|Authors||Scarborough JE, Smith ML, Domkowski PW, Diodato LH, Pippen AM, Smith PK, Annex BH, Landolfo KP|
|Journal||J. Surg. Res. Volume: 107 Issue: 1 Pages: 119-23|
|Publish Date||2002 Sep|
Ischemia is known to be a potent stimulus for the upregulation of angiogenic growth factors, such as basic fibroblast growth factor (bFGF). While previous investigations have shown that many angiogenic growth factors are upregulated in animal models of myocardial ischemia, the models used are limited in their ability to produce stable ischemia beyond a few weeks. Our laboratory uses a stable model of hibernating myocardium where later time points may be examined. Therefore, the goal of this study was to examine bFGF protein levels in the myocardium at baseline and 3 or 6 months following the onset of myocardial ischemia.A total of 18 miniswine were studied. Basal endogenous levels of bFGF were measured in control animals (n = 6) immediately following sacrifice, while 12 other pigs underwent a 90% left circumflex artery occlusion with documented hibernating myocardium by positron emission tomography ((13)N-ammonia) and dobutamine stress echocardiography. These animals were studied at 3 (n = 7) and 6 months (n = 5) postoperatively. At sacrifice, six 3 × 3 mm samples were harvested from the left circumflex (hibernating) myocardium.

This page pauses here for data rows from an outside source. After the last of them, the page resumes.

(** C3 (the code departs from it after a first [add_option], and in the
    returned value).  Take a name that matches the option grammar and is in
    neither dictionary.  A first [add_option] of it passes both checks,
    stores nothing and ends at the closing brace of its body: it does not
    return [true].  The parser being as before, a second [add_option] of
    the same name, for a cell of whatever type, passes both checks again:
    it prints no "has been already registered" line and does not return
    [false].  An [add_flag] of the same name after the first [add_option]
    is not refused either: it binds the name. *)
Theorem second_registration_after_add_option_is_accepted
    (T U : Type) (name : string) (r : ref T) (r' : ref U) (rb : ref bool)
    (p : ArgumentParser) :
  is_flag_name name = true ->
  m_flags_dict p !! name = None ->
  m_optionals_dict p !! name = None ->
  add_option name r p = mkCall p None []
  /\ add_option name r' (after (add_option name r p)) = mkCall p None []
  /\ returned (add_flag name rb (after (add_option name r p))) = None
  /\ cerr (add_flag name rb (after (add_option name r p))) = []
  /\ m_flags_dict (after (add_flag name rb (after (add_option name r p))))
       !! name
     = Some rb.
Proof.
  intros V F O.
  rewrite (add_option_fresh name r p V F O). simpl after.
  rewrite (add_option_fresh name r' p V F O).
  rewrite (add_flag_fresh name rb p V F O). simpl.
  repeat split. apply lookup_insert_eq.
Qed.

Lemma second_registration_after_add_option_is_accepted_witness :
  returned (add_option "--count" Scenario.c Scenario.fresh) = None
  /\ returned (add_option "--count" Scenario.c
                 (after (add_option "--count" Scenario.c Scenario.fresh)))
     = None
  /\ cerr (add_option "--count" Scenario.c
             (after (add_option "--count" Scenario.c Scenario.fresh)))
     = [].
Proof.
  destruct (second_registration_after_add_option_is_accepted int int
              "--count" Scenario.c Scenario.c Scenario.v Scenario.fresh)
    as (A1 & A2 & _).
  - reflexivity.
  - reflexivity.
  - reflexivity.
  - rewrite A2. rewrite A1. simpl. auto.
Defined.

(** C10.  [add_positional], when it does not fail, puts the name (absent
    before) into [m_positional_dict] and leaves [m_positional_vect] as it
    was.  So on a new parser, after any sequence of [add_positional] calls
    the vector is empty while the set holds every name of the sequence that
    is an identifier.  [add_option] never changes [m_optionals_dict], and
    after any sequence of registration calls of any kind that dictionary and
    the vector are both empty. *)
Theorem token_parsers_are_never_stored
    (T : Type) (name : string) (r : ref T) (p : ArgumentParser)
    (cs : list registration) (program_name program_description : string) :
  (returned (add_positional name r p) <> Some false ->
     (name ∉ m_positional_dict p)
     /\ m_positional_dict (after (add_positional name r p))
        = {[name]} ∪ m_positional_dict p
     /\ m_positional_vect (after (add_positional name r p))
        = m_positional_vect p)
  /\ (forallb is_positional cs = true ->
        m_positional_vect
          (register_all cs (ArgumentParser_new program_name program_description))
        = []
        /\ m_positional_dict
             (register_all cs (ArgumentParser_new program_name program_description))
           = list_to_set (List.filter is_identifier (map registration_name cs)))
  /\ m_optionals_dict (after (add_option name r p)) = m_optionals_dict p
  /\ m_optionals_dict
       (register_all cs (ArgumentParser_new program_name program_description))
     = ∅
  /\ m_positional_vect
       (register_all cs (ArgumentParser_new program_name program_description))
     = [].
Proof.
  pose proof (register_all_keeps cs
                (ArgumentParser_new program_name program_description))
    as [KO KV].
  simpl in KO, KV.
  split; [| split; [| split; [| split]]].
  - intros A. apply add_positional_accepted in A as [V F].
    split; [exact F |].
    rewrite add_positional_dict, add_positional_vect, V. auto.
  - intros A. split; [exact KV |].
    rewrite (register_all_positional_dict cs _ A). simpl.
    apply union_empty_r_L.
  - rewrite add_option_after. reflexivity.
  - exact KO.
  - exact KV.
Qed.
(** Engine calls that return nothing of interest or raise.  Timeouts are in
    milliseconds, as Playwright takes them. *)
Inductive call : Type :=
| playwright_start                      (* async_playwright().__aenter__ *)
| playwright_stop                       (* async_playwright().__aexit__ *)
| chromium_launch
| new_context
| add_cookies (cookies : JSON)
| new_page
| page_route                            (* page.route(all urls, handle_route) *)
| page_goto (url : string) (timeout : option Z)
| page_reload
| browser_close
| page_evaluate (js : script)
| page_wait_for_selector (sel : selector) (state : selector_state) (timeout : Z)
| page_click (sel : selector) (force : bool)
| page_fill (sel : selector) (text : string)
| page_press (sel : selector) (key : string)
| route_api (rc : route_call).

(** ** Requests, responses and the harvested artifact *)

(** [request.post_data] decodes the body and may raise on a binary one. *)
Record Request : Type := {
  req_url : string;
  req_method : string;
  req_headers : list (string * string);
  req_post_data : PyResult (option string)
}.

Record Response : Type := {
  resp_url : string;
  resp_status : Z
}.

(** The [harvest_data] dictionary, keys url, method, headers, body. *)
Record Artifact : Type := {
  art_url : string;
  art_method : string;
  art_headers : list (string * string);
  art_body : string
}.

(** ** The attributes of [self] *)

Record SessionState : Type := {
  is_running : bool;
  last_harvest_time : Z;
  current_cookies : option string;
  restart_requested : bool;
  refresh_needed : bool;
  last_login_retry_time : Z;
  page : bool                        (* [self.page] is a page, not [None] *)
}.

(** [CloudHarvester.__init__], given the value of the GOOGLE_COOKIES
    environment variable. *)
Definition init (env_cookies : option string) : SessionState :=
  {| is_running := false;
     last_harvest_time := 0;
     current_cookies := env_cookies;
     restart_requested := false;
     refresh_needed := false;
     last_login_retry_time := 0;
     page := false |}.

(** An assignment [self.field = value]. *)
Inductive write : Type :=
| w_is_running (b : bool)
| w_last_harvest_time (t : Z)
| w_current_cookies (c : option string)
| w_restart_requested (b : bool)
| w_refresh_needed (b : bool)
| w_last_login_retry_time (t : Z)
| w_page (b : bool).
Lemma seq_value_lookup (r : InvDB.row) (n j : nat) :
  default NaN
    (((λ j, default NaN (to_numeric_coerce <$> InvDB.cells r !! j))
        <$> seq 0 n) !! j)
  = if decide (j < n)%nat then numeric_value r j else NaN.
Proof.
  rewrite list_lookup_fmap. destruct (decide (j < n)%nat) as [H|H].
  - by rewrite lookup_seq_lt.
  - by rewrite lookup_seq_ge by lia.
Qed.

Lemma Exists_seq_value (r : InvDB.row) (n : nat) :
  Exists (λ v, isnan v = false)
    ((λ j, default NaN (to_numeric_coerce <$> InvDB.cells r !! j)) <$> seq 0 n)
  ↔ has_value n r.
Proof.
  by rewrite Exists_fmap.
Qed.

Section inventory_facts.

Variable min_year max_year : Z.

Lemma EPA_ferro_emissions_elem (columns : list Z) (sheet : list InvDB.row)
    (x : Inventory.row) :
  x ∈ EPA_ferro_emissions min_year max_year columns sheet →
  ∃ r j year,
    r ∈ sheet ∧ InvDB.ghg r = "CH4" ∧ has_value (length columns) r
    ∧ columns !! j = Some year ∧ (min_year ≤ year ≤ max_year)%Z
    ∧ x = Inventory.mk (InvDB.state r) year
            (fillna (Fin 0) (fmul (numeric_value r j) (Fin tg_to_kt))).
Proof.
  unfold EPA_ferro_emissions. cbv zeta.
  rewrite list_elem_of_filter, list_elem_of_fmap.
  intros (Hb & [[s year] v] & -> & Hx). cbn [fst snd] in *.
  apply elem_of_melt in Hx as (j & var & r' & Hj & Hr' & [= -> -> ->]).
  apply list_elem_of_filter in Hr' as [Hval Hr'].
  apply list_elem_of_fmap in Hr' as (r & -> & Hr).
  apply list_elem_of_filter in Hr as [Hghg Hr]. cbn [fst snd] in *.
  apply Exists_seq_value in Hval.
  exists r, j, var. do 4 (split; [done|]). split; [exact Hb|].
  rewrite seq_value_lookup, decide_True; [done|].
  by apply lookup_lt_Some in Hj.
Qed.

Basic FGF levels (picograms per microgram of protein) were determined using ELISA kits.Basic FGF protein levels 3 months after the creation of hibernating myocardium were three times greater than in nonischemic control animals (P < 0.05), while levels at 6 months were increased sixfold compared to control animals (P < 0.05 versus both control and 3-month groups).Endogenous bFGF production is upregulated at 3 and 6 months in hibernating porcine myocardium. The angiogenic effects of exogenous bFGF delivered into ischemic myocardium with varying levels of endogenous growth factors must be determined.